BEGIN

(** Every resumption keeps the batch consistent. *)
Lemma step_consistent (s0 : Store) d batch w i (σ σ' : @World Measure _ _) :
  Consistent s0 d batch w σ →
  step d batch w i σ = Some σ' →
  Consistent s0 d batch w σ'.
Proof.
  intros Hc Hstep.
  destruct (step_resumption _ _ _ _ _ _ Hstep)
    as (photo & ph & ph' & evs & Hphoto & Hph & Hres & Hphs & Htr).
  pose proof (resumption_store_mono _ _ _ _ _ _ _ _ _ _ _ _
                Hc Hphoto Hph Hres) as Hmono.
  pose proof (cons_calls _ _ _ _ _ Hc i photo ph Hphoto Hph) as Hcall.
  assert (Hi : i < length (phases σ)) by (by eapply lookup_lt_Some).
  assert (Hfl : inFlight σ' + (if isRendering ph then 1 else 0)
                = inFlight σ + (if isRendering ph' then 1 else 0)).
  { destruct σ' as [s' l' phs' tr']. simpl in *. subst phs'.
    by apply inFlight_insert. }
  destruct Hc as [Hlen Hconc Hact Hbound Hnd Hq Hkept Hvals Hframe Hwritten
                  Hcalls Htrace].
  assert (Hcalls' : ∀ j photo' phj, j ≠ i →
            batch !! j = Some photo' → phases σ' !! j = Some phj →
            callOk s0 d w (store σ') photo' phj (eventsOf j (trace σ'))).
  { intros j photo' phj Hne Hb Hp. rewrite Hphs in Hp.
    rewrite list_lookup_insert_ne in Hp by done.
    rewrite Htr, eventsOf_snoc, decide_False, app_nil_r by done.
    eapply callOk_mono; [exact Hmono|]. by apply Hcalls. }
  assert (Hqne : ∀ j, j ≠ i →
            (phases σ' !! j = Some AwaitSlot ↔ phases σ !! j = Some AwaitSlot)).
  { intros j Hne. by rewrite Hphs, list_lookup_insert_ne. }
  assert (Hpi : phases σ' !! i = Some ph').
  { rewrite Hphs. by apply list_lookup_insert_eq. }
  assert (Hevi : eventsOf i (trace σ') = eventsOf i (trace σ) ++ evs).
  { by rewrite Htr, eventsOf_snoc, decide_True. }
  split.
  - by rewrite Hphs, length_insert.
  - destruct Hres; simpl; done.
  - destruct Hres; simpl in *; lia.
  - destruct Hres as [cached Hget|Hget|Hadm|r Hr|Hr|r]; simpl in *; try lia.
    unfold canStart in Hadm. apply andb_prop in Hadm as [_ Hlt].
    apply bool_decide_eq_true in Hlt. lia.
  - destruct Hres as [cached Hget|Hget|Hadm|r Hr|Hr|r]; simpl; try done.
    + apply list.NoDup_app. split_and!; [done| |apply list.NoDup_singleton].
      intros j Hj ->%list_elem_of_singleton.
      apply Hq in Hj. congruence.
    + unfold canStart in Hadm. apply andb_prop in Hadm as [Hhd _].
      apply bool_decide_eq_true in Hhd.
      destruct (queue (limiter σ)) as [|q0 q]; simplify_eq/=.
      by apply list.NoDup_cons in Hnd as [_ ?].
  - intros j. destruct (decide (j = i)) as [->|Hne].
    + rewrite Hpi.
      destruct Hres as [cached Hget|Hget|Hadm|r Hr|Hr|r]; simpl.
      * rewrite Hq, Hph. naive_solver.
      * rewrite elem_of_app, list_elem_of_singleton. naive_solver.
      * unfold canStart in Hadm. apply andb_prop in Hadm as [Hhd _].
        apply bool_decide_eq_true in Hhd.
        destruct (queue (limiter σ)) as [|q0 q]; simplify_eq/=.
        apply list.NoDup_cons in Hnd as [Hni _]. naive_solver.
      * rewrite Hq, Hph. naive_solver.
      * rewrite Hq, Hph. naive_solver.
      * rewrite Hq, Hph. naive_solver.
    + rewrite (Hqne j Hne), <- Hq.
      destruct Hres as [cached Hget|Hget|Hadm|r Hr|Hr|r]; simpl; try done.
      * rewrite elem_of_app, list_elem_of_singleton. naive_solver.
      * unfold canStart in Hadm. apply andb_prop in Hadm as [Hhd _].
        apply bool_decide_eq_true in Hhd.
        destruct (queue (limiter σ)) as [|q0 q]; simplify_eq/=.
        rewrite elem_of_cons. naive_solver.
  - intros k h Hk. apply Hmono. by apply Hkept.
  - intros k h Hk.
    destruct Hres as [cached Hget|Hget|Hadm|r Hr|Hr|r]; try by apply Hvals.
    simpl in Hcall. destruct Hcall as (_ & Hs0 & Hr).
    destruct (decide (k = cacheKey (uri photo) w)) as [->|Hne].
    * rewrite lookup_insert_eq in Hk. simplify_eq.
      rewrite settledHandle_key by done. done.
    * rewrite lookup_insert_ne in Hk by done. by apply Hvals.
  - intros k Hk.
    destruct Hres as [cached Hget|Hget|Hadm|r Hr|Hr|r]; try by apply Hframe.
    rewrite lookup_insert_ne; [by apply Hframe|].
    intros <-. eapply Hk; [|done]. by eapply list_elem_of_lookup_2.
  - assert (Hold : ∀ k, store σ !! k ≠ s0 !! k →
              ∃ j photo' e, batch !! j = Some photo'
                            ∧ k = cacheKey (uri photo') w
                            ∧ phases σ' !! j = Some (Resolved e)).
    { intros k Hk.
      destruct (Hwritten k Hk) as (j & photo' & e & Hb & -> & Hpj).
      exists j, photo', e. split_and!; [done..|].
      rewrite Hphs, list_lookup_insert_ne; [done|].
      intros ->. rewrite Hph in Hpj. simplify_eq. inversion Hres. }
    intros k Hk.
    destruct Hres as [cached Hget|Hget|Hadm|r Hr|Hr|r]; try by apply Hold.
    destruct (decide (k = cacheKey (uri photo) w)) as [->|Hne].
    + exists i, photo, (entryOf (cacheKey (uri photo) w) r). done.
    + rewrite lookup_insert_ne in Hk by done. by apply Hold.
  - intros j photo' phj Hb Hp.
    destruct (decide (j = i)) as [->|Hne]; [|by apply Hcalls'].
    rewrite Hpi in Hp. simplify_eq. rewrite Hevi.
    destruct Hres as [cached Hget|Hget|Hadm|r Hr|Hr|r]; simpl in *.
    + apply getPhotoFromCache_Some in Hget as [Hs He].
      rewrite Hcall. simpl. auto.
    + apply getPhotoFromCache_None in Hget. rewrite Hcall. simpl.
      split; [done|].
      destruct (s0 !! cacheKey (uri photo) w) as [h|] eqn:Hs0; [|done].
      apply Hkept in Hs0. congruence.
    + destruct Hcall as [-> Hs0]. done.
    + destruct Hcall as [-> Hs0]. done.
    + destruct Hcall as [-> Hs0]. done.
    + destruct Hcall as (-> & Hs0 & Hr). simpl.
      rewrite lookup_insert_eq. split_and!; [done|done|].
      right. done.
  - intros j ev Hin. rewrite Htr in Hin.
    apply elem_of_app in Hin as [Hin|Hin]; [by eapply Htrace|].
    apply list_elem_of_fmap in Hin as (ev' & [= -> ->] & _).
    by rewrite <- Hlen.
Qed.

END

▶ **YOUR INSTRUCTIONS**
For every line above that includes the word "Hold", return the line.

▶ **WRITTEN ANSWER**
  - assert (Hold : ∀ k, store σ !! k ≠ s0 !! k →
    destruct Hres as [cached Hget|Hget|Hadm|r Hr|Hr|r]; try by apply Hold.
    + rewrite lookup_insert_ne in Hk by done. by apply Hold.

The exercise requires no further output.